### Assigned task
Take the entries below and print only the lines from the one with "apply (Hu id1" through the one with "- unfold within_budget", exactly as they stand, both ends included.

### Exercise inputs
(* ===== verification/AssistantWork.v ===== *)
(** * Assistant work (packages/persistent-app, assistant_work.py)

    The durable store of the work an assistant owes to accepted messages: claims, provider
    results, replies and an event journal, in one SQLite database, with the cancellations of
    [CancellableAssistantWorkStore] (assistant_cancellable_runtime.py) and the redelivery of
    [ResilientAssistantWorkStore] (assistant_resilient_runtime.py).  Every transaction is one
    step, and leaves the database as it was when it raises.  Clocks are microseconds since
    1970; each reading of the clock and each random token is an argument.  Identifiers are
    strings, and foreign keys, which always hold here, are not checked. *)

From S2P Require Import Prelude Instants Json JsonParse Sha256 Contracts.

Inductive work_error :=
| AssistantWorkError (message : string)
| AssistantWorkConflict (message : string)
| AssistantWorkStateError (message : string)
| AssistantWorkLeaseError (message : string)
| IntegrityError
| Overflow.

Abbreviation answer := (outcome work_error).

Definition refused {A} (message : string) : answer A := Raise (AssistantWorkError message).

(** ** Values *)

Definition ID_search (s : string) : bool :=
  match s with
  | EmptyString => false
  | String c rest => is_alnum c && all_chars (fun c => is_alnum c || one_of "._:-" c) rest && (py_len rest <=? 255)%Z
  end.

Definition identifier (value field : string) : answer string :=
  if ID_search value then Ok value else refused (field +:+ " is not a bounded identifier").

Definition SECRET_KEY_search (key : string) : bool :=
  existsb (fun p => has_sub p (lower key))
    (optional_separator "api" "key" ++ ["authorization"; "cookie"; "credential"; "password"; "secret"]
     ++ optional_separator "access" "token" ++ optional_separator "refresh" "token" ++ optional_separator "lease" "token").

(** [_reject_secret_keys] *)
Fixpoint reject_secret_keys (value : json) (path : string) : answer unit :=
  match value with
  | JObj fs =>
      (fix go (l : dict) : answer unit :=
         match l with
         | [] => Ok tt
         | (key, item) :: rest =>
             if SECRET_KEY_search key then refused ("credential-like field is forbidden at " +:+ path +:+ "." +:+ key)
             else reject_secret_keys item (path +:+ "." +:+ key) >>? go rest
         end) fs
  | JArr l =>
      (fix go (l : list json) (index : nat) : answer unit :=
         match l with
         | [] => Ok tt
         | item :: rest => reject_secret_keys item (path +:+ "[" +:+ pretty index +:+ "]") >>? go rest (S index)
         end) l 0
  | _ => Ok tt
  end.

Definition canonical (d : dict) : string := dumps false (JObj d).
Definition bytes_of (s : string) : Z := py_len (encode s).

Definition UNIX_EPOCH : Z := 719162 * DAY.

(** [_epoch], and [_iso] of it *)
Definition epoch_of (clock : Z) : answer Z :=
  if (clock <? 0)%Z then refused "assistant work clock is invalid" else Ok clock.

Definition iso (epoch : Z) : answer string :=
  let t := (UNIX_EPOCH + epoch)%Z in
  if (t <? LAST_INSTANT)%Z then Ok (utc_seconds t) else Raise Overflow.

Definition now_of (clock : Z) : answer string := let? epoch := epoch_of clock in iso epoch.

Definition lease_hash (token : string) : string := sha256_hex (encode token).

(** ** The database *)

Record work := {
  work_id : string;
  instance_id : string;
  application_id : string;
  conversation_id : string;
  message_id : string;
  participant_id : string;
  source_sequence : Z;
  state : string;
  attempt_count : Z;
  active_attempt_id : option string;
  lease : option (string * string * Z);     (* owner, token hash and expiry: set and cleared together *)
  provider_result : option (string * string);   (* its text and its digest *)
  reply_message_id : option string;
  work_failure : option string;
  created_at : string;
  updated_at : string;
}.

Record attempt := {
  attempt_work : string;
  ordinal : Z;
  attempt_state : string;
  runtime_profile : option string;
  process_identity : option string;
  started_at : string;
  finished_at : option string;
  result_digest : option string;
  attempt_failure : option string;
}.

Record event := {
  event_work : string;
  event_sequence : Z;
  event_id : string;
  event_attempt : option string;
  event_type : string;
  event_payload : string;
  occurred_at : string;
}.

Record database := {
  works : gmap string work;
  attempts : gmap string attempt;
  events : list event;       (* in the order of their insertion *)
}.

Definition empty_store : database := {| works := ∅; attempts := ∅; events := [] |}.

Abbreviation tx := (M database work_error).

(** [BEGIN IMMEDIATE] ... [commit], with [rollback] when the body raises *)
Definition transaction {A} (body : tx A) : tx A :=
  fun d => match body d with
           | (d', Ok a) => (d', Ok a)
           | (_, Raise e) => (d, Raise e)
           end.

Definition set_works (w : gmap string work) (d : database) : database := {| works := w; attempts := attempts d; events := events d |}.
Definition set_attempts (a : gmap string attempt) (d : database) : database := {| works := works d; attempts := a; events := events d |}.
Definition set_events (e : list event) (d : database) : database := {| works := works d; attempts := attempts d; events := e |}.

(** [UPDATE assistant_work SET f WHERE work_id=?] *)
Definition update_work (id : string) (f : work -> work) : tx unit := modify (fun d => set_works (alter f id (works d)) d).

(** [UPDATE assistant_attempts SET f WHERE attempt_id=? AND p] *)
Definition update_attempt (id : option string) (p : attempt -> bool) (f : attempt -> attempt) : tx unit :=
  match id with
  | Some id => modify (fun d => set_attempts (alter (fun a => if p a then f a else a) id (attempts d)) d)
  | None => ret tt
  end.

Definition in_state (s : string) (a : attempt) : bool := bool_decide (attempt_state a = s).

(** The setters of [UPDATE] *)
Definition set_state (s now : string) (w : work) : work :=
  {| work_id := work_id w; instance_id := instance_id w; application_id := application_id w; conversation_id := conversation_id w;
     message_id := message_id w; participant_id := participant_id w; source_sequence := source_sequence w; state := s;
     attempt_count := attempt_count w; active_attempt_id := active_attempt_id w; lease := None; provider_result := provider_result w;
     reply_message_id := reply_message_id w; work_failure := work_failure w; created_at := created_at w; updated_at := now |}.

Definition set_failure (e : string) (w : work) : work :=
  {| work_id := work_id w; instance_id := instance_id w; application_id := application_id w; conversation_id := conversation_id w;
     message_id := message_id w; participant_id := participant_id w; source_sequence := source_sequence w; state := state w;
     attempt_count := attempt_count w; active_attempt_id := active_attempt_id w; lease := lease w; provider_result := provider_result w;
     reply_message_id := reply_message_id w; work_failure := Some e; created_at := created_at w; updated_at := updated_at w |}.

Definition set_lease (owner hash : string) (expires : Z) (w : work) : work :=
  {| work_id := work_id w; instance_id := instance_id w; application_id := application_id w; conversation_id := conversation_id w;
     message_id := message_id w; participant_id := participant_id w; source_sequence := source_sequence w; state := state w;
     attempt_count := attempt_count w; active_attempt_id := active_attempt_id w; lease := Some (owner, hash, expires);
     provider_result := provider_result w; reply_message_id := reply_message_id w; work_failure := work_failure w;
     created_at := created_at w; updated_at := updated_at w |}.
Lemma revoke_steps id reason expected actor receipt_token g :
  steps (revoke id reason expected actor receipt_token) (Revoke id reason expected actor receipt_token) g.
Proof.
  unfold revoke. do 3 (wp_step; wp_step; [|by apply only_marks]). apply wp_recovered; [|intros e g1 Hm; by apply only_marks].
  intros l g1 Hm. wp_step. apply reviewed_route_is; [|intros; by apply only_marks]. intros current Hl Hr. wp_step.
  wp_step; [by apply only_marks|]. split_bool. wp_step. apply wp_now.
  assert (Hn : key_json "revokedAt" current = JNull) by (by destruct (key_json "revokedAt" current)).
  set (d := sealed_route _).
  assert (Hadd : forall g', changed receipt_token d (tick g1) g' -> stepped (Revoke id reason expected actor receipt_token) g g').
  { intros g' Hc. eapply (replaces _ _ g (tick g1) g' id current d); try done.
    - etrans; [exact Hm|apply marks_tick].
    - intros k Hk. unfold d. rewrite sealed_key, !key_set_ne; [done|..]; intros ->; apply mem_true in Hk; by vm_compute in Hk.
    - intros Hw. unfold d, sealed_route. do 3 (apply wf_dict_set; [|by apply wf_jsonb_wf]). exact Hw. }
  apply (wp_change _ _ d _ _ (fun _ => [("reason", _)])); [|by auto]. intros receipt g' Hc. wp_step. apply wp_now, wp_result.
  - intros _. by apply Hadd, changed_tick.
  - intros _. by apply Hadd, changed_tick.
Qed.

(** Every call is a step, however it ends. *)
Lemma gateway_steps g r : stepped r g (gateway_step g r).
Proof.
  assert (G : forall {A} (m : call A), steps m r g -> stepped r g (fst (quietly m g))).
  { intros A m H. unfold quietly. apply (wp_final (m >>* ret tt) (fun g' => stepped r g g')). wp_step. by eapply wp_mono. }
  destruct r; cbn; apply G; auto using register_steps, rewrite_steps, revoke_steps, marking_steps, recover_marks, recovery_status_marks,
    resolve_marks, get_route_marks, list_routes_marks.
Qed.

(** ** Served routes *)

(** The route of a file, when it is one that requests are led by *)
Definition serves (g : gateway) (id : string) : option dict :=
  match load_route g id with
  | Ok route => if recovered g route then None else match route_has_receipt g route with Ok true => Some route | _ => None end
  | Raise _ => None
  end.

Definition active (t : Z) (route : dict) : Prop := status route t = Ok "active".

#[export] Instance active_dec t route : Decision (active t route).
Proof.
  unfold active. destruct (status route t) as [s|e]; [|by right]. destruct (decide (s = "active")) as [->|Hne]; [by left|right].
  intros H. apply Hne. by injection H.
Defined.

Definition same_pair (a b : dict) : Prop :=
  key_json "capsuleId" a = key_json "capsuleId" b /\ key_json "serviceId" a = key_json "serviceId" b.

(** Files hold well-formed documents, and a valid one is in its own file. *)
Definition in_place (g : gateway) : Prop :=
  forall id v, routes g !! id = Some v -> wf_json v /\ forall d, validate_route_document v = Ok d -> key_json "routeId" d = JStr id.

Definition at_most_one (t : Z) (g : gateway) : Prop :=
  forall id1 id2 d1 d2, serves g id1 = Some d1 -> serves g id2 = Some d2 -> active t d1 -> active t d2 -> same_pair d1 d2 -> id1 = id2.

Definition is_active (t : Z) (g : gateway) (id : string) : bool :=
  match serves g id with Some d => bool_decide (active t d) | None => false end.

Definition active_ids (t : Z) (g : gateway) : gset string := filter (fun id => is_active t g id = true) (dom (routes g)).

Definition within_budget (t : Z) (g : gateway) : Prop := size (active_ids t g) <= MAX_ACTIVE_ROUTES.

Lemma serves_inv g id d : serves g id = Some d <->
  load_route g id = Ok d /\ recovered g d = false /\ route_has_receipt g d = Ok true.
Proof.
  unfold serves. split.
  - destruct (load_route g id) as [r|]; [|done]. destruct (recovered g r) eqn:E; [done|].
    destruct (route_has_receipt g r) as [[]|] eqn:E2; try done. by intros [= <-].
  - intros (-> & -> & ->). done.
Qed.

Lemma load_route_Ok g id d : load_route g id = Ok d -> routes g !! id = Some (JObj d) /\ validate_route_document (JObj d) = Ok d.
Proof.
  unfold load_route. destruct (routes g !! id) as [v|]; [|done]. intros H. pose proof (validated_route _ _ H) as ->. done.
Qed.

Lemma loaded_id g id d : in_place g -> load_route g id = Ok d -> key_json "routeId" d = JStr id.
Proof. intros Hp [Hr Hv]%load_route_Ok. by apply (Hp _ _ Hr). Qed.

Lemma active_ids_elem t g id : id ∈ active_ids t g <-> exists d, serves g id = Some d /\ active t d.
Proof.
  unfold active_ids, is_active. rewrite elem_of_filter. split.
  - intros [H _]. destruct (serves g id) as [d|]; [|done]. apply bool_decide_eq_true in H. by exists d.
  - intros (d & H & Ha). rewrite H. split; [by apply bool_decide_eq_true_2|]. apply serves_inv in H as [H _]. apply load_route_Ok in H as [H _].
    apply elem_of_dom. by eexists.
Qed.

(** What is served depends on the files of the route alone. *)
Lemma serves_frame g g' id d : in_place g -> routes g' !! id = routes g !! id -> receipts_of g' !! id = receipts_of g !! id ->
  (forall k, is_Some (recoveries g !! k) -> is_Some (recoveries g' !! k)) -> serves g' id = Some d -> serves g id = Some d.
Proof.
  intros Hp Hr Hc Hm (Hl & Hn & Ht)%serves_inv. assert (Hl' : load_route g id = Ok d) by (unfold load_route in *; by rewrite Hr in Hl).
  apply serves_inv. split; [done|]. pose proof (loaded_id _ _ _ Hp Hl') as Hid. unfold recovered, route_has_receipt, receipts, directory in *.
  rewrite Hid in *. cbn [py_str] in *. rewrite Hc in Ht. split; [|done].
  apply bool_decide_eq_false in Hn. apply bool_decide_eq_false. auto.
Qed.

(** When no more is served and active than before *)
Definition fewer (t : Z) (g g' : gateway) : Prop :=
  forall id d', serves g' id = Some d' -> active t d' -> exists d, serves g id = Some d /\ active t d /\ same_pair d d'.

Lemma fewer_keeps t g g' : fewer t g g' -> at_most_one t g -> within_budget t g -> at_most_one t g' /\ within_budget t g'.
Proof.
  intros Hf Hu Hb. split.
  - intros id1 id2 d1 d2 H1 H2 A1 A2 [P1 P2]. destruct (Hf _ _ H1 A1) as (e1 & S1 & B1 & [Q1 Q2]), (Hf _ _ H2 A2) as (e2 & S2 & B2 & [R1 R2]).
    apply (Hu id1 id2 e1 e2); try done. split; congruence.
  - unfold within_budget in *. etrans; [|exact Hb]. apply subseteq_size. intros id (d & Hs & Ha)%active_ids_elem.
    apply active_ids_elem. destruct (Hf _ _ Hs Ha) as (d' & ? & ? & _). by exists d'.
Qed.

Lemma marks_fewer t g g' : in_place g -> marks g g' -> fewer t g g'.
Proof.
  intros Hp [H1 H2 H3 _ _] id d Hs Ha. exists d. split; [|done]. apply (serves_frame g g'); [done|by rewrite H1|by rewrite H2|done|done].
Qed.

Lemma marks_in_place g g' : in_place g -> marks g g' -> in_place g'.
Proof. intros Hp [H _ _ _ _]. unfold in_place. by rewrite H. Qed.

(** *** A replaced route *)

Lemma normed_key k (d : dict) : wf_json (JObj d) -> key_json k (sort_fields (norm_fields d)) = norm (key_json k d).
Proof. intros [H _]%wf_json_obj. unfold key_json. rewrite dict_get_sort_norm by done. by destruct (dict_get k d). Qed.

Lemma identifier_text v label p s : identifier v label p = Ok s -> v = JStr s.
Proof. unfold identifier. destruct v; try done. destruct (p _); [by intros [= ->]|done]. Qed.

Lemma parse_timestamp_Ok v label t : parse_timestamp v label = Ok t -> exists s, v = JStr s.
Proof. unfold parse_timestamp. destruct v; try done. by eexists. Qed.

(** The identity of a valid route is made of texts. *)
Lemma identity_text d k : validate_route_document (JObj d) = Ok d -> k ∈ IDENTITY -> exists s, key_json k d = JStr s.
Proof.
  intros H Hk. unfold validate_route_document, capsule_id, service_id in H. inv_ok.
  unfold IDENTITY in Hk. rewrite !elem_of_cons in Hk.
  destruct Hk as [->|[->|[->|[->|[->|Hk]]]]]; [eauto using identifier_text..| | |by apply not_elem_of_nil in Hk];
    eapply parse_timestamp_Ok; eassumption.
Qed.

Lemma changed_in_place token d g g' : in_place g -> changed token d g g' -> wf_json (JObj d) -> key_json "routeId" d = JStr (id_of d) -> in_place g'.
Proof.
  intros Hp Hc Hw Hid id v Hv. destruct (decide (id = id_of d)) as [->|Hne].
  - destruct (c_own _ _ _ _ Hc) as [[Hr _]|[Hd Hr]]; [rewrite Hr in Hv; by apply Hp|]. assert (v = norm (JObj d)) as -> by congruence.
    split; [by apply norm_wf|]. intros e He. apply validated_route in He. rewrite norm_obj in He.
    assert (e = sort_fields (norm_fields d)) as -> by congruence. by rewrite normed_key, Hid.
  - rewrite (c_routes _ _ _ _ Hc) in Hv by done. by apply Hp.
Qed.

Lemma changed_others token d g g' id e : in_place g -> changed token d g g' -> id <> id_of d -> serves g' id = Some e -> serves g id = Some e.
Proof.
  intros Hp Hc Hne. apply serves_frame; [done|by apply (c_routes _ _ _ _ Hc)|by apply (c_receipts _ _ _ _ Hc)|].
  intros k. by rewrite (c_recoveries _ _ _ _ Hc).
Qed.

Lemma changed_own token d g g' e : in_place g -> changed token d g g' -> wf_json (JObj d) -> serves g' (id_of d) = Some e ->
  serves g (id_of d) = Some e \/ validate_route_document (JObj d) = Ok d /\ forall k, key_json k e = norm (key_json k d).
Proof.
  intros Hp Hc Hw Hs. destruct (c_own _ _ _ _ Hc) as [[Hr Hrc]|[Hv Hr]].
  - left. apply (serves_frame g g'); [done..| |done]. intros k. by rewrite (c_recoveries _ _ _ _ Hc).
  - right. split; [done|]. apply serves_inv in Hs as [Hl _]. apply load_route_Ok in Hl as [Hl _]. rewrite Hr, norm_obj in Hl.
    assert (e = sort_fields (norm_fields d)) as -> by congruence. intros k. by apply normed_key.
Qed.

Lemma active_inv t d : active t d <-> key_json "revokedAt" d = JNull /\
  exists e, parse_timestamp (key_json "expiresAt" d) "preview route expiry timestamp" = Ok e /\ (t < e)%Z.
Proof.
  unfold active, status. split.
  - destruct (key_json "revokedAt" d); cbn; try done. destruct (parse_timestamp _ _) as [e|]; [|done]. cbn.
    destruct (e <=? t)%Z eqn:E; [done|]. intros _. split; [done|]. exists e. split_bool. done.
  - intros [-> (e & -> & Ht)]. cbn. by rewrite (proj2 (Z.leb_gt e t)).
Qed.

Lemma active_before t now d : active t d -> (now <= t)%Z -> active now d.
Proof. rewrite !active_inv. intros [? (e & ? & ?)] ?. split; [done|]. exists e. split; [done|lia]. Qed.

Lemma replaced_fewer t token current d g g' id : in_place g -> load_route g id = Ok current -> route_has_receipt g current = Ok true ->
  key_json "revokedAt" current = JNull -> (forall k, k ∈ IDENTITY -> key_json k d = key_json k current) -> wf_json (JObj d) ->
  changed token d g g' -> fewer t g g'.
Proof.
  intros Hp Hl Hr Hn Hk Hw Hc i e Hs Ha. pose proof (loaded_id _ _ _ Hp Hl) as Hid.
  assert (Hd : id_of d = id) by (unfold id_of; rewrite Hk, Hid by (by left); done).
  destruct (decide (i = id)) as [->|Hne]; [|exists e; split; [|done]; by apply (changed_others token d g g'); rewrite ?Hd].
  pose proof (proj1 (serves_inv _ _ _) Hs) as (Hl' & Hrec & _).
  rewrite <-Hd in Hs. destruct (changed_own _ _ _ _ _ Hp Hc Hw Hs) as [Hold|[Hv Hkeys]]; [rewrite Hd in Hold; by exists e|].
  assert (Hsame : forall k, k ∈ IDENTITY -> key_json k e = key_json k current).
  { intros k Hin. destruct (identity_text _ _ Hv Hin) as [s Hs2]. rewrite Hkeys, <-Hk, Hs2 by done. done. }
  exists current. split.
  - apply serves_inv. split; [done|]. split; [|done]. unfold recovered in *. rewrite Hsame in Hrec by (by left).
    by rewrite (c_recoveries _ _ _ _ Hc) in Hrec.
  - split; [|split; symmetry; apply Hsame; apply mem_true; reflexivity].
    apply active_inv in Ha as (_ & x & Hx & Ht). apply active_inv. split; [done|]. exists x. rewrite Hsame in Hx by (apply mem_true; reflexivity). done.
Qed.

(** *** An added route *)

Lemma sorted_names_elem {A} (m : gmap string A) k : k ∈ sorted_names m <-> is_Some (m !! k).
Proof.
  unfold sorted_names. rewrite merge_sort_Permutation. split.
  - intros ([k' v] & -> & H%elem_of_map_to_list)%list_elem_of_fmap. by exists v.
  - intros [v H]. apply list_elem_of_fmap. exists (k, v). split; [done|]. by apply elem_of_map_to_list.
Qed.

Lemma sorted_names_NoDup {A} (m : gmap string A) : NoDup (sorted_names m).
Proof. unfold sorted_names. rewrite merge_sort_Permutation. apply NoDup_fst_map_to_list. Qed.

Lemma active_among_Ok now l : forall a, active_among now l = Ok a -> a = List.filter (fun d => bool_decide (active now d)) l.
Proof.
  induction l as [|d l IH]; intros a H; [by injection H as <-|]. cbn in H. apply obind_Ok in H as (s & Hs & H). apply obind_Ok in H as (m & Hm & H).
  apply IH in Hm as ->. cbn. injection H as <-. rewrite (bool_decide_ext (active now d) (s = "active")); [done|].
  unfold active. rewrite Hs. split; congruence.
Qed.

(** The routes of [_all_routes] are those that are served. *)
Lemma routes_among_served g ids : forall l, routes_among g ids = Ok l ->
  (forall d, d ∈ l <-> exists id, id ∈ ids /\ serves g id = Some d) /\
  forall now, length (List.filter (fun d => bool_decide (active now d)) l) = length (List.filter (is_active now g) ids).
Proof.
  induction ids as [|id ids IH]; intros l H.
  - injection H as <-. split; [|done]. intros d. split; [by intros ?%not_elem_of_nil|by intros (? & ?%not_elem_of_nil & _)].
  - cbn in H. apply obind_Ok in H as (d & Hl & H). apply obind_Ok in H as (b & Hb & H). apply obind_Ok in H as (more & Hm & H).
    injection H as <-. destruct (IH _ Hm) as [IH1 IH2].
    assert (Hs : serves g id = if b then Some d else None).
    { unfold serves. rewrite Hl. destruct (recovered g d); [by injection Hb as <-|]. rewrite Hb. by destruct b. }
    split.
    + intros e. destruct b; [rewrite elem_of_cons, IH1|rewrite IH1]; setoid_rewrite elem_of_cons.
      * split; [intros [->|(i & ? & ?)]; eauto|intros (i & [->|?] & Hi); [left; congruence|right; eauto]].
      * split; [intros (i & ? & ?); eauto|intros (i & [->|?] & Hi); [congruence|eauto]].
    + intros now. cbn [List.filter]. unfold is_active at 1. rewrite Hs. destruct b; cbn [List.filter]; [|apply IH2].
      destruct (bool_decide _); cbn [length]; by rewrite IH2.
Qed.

### Solution
    apply (Hu id1 id2 e1 e2); try done. split; congruence.
  - unfold within_budget in *. etrans; [|exact Hb]. apply subseteq_size. intros id (d & Hs & Ha)%active_ids_elem.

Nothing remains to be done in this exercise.